There is a long and untold history of student activism at Kennesaw State, one that has culminated to form grassroots movements like TakeAKneeKSU.
TakeAKneeKSU is a loosely-formed group without a set organizational structure. Students who want to be involved dive in head-first, sometimes stepping up to take leadership roles.
Alexa Vaca is such a student, who is currently serving as the movement’s main organizer. Vaca, a senior political science major, explained this history and her role serving as a student organizer in the TakeAKneeKSU movement.
“Change only happens when people let love and compassion lead them,” Vaca said.
Vaca explained that the TakeAKneeKSU protests did an excellent job of shaking up the community and drawing awareness and attention, but much more behind-the-scenes work goes into making sure that the campus is safe and welcoming for students of color.
Vaca described the hushed nature of the job when she explained that if organizing strategies get leaked, TakeAKneeKSU could face silencing and bureaucratic pushback.
The movement’s origins reach back to 2015 when concerned student organizers at KSU decided to take a stand by presenting a list of student demands to former President Daniel Papp in 2015, who, according to Vaca, agreed to continually meet with the organizers.

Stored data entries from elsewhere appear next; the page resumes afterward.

(** The attention mask of row [b]. *)
Definition row_mask (live : option (list Z)) (b : nat) (cache_len seq_len : Z) : res mask :=
  match live with
  | Some positions => p ← of_option IndexError (positions !! b); Ok (live_decode_attention_mask cache_len p)
  | None =>
      if seq_len =? 1 then Ok (decode_mask cache_len)
      else of_option Exception (create_causal_attention_mask (seq_len + cache_len) cache_len)
  end.

(** The positions of a chunk of row [b]. *)
Definition row_position_ids (live : option (list Z)) (b : nat) (cache_len chunk_length offset : Z) : res (list Z) :=
  match live with
  | Some positions => p ← of_option IndexError (positions !! b); Ok (live_decode_position_ids p chunk_length offset)
  | None => Ok ((λ i, i + (cache_len + offset)) <$> py_range 0 chunk_length)
  end.

(** One chunk of all rows: every chunk has the entries cached before the step as its past. *)
Definition run_chunk (live : option (list Z)) (k_pkv : list (list E)) (cache_len seq_len : Z) input_ids (chunk_length offset : Z) :
    res (list (list (E * L))) :=
  mapM (λ b,
    cached ← of_option TorchError (k_pkv !! b);
    m ← row_mask live b cache_len seq_len;
    tokens ← of_option TorchError (input_ids !! b);
    position_ids ← row_position_ids live b cache_len chunk_length offset;
    Ok (run_blocks cached m (zip (py_slice tokens offset (offset + chunk_length)) position_ids)))
  (seq 0 (length input_ids)).

(** The loop over the chunks: the outputs so far, row by row, and the entries of the last chunk. *)
Fixpoint run_chunks (live : option (list Z)) (k_pkv : list (list E)) (cache_len seq_len max_chunk_length : Z) input_ids
    (offsets : list Z) (output : list (list L)) (new_kvs : option (list (list E))) : res (list (list L) * option (list (list E))) :=
  match offsets with
  | [] => Ok (output, new_kvs)
  | offset :: offsets =>
      let chunk_length := Z.min max_chunk_length (seq_len - offset) in
      outs ← run_chunk live k_pkv cache_len seq_len input_ids chunk_length offset;
      run_chunks live k_pkv cache_len seq_len max_chunk_length input_ids offsets
        (zip_with app output ((λ o : list (E * L), o.*2) <$> outs)) (Some ((λ o : list (E * L), o.*1) <$> outs))
  end.

(** [range(0, seq_len, step)] *)
Definition chunk_offsets (seq_len step : Z) : list Z := (λ i, step * i) <$> py_range 0 ((seq_len + step - 1) / step).

(** [inference_step] of an ordinary request, over all blocks. Without a single chunk there are no
    entries to write. *)
Definition inference_step (cfg : chunking) (info : step_info) input_ids : M (list (list E)) (list (list L)) :=
  let batch_size := zlen input_ids in
  let seq_len := match input_ids with row :: _ => zlen row | [] => 0 end in
  let live := live_row_positions info batch_size seq_len in
  let select_prefix_length := match live with Some (p :: ps) => foldl Z.max p ps | _ => si_prefix_length info end in
  max_chunk_length ← lift (estimate_max_chunk_length (max_chunk_size_bytes cfg) (max_shard_num_heads cfg)
    (backend_dtype_bytes cfg) batch_size (si_prefix_length info) seq_len);
  slab ← get;
  kv ← lift (select_cache select_prefix_length (si_batch_offset info) batch_size slab);
  let cache_len := match kv with Some rows => slab_len rows | None => 0 end in
  let k_pkv := default (replicate (length input_ids) []) kv in
  r ← lift (run_chunks live k_pkv cache_len seq_len max_chunk_length input_ids (chunk_offsets seq_len max_chunk_length)
              (replicate (length input_ids) []) None);
  new_kvs ← lift (of_option Exception r.2);
  finalize_cache_update new_kvs cache_len info;;
  mret r.1.
End step.

(** ** What the runs write *)

Section runs.
Context {E : Type}.
Implicit Types (slab kvs : list (list E)) (ps : list Z).

(** Where the open run writes row [k], and the runs from row [i] on. *)
Definition open_target (start : option (nat * Z)) (k : nat) : option Z :=
  match start with Some (first, q) => if decide (first ≤ k)%nat then Some q else None | None => None end.

Definition run_target (i : nat) (start : option (nat * Z)) (mask : list bool) ps (k : nat) : option Z :=
  if decide (k < i)%nat then open_target start k
  else match mask !! (k - i)%nat, ps !! (k - i)%nat with Some true, Some p => Some p | _, _ => None end.

Lemma run_target_cons i start active mask p ps k : run_target i start (active :: mask) (p :: ps) k =
  if decide (k < i)%nat then open_target start k
  else if decide (k = i) then if active then Some p else None else run_target (S i) None mask ps k.
Proof.
  unfold run_target. destruct (decide (k < i)%nat) as [|Hge]; [done|]. destruct (decide (k = i)) as [->|Hne].
  - rewrite Nat.sub_diag. by destruct active.
  - rewrite decide_False by lia. by replace (k - i)%nat with (S (k - S i)) by lia.
Qed.

Lemma run_target_open i start mask ps k : run_target (S i) start mask ps k =
  if decide (k ≤ i)%nat then open_target start k else run_target (S i) None mask ps k.
Proof. unfold run_target. destruct (decide (k < S i)%nat); [by rewrite decide_True by lia|by rewrite decide_False by lia]. Qed.

(** The slab row by row, after writing [kvs] from row [o] on at the targets. *)
Definition filled (o : nat) (target : nat → option Z) kvs slab (j : nat) : option (list E) :=
  row ← slab !! j;
  Some (match (if decide (o ≤ j)%nat then target (j - o)%nat else None), kvs !! (j - o)%nat with
        | Some p, Some cols => write_row (Z.to_nat p) row cols
        | _, _ => row
        end).

Lemma slice_kv_rows_lookup kvs a b k : slice_kv_rows kvs a b !! k = if decide (k < b - a)%nat then kvs !! (a + k)%nat else None.
Proof.
  unfold slice_kv_rows. destruct (decide _).
  - by rewrite lookup_take_lt, lookup_drop.
  - apply lookup_ge_None. rewrite length_take. lia.
Qed.

Lemma write_run (s o a b : nat) q kvs slab : sized s slab → sized 1 kvs → (o + length kvs ≤ length slab)%nat →
  (a < b ≤ length kvs)%nat → 0 ≤ q < Z.of_nat s →
  ∃ slab', write_kvs (Z.of_nat o + Z.of_nat a) q (slice_kv_rows kvs a b) slab = (slab', Ok tt) ∧ sized s slab' ∧
    length slab' = length slab ∧ ∀ j, slab' !! j = filled o (λ k, if decide (a ≤ k < b)%nat then Some q else None) kvs slab j.
Proof.
  intros Hs Hk Ho Hab Hq. assert (Hl : length (slice_kv_rows kvs a b) = (b - a)%nat) by (unfold slice_kv_rows; rewrite length_take, length_drop; lia).
  assert (Hk1 : sized 1 (slice_kv_rows kvs a b)) by (apply Forall_take, Forall_drop, Hk).
  exists (write_rows (o + a) (Z.to_nat q) (slice_kv_rows kvs a b) slab). rewrite <- Nat2Z.inj_add.
  split; [|split; [|split]].
  - rewrite <- (Z2Nat.id q) at 1 by lia. eapply write_kvs_fits; eauto; [|lia..]. intros E0. rewrite E0 in Hl. cbn in Hl. lia.
  - eapply write_rows_sized; eauto; lia.
  - eapply write_rows_sized; eauto; lia.
  - intros j. rewrite write_rows_lookup by lia. unfold filled. destruct (slab !! j) as [row|]; [cbn|done].
    destruct (decide (o + a ≤ j)%nat) as [H1|H1].
    + rewrite slice_kv_rows_lookup. destruct (decide (j - (o + a) < b - a)%nat) as [H2|H2].
      * rewrite decide_True, decide_True by lia. replace (a + (j - (o + a)))%nat with (j - o)%nat by lia. by destruct (kvs !! _).
      * destruct (decide (o ≤ j)%nat); [rewrite decide_False by lia|]; done.
    + destruct (decide (o ≤ j)%nat); [rewrite decide_False by lia|]; done.
Qed.

Lemma filled_twice o t t' kvs slab slab' j : (∀ i, slab' !! i = filled o t kvs slab i) → (∀ k, t k = None ∨ t' k = None) →
  filled o t' kvs slab' j = filled o (λ k, match t k with Some p => Some p | None => t' k end) kvs slab j.
Proof.
  intros H Hd. unfold filled at 1. rewrite H. unfold filled. destruct (slab !! j) as [row|]; [cbn|done].
  destruct (decide (o ≤ j)%nat); [|by destruct (kvs !! (j - o)%nat)]. specialize (Hd (j - o)%nat).
  destruct (t (j - o)%nat), (t' (j - o)%nat), (kvs !! (j - o)%nat); destruct Hd; done.
Qed.

Lemma filled_ext o t t' kvs slab j : (∀ k, (k < length kvs)%nat → t k = t' k) → filled o t kvs slab j = filled o t' kvs slab j.
Proof.
  intros H. unfold filled. destruct (slab !! j); [cbn|done]. destruct (decide (o ≤ j)%nat); [|done].
  destruct (kvs !! (j - o)%nat) eqn:Hk; [|by destruct (t _), (t' _)]. apply lookup_lt_Some in Hk. by rewrite H.
Qed.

Some of the demands included hiring a more diverse staff and requiring students and faculty to undergo diversity training.
After Papp left and Sam Olens took office, student organizers with a newly formed name, TakeAKneeKSU, coordinated a series of protests where students kneeled during the national anthem at public events during the 2017-18 school year. One protest happened during a football game and another during Olen’s investiture. Others happened on the campus green.
These protests gained national attention and spread quickly on social media using #TakeAKneeKSU.
After realizing the protests alone wouldn’t bring the desired changes, the organizers met with Olens and presented a list of “charges” against him. The charges included the cutting of funding to black student programs, the removal of three KSU hiring ads that included the words “social justice,” the choice to strip the African American Student Alliance of the ability to choose the speaker at Martin Luther King Jr. Day, the forced removal of the words “black lives matter” from pamphlets made by the black studies program and the silencing of KSU cheerleaders.
Vaca wants KSU students to know about TakeAKneeKSU’s meeting with former president Olens and their charges against him because she believes the charges were likely an essential part in Olens’ resignation, which she says happened about two weeks after the meeting.
Now, at the start of a new football season, four of the five cheerleaders who knelt last year have been cut from the team, with one actively suing the university.
“Students have the power on the campus . . . but we have to harness that power,” Vaca said. “We do not want to let these issues be swept under the rug by the new administration.”
Vaca says that TakeAKneeKSU is planning to meet with President Whitten to continue the discussion on racial justice.
“We can’t look forward unless we address the things that have been happening for years,” Vaca said.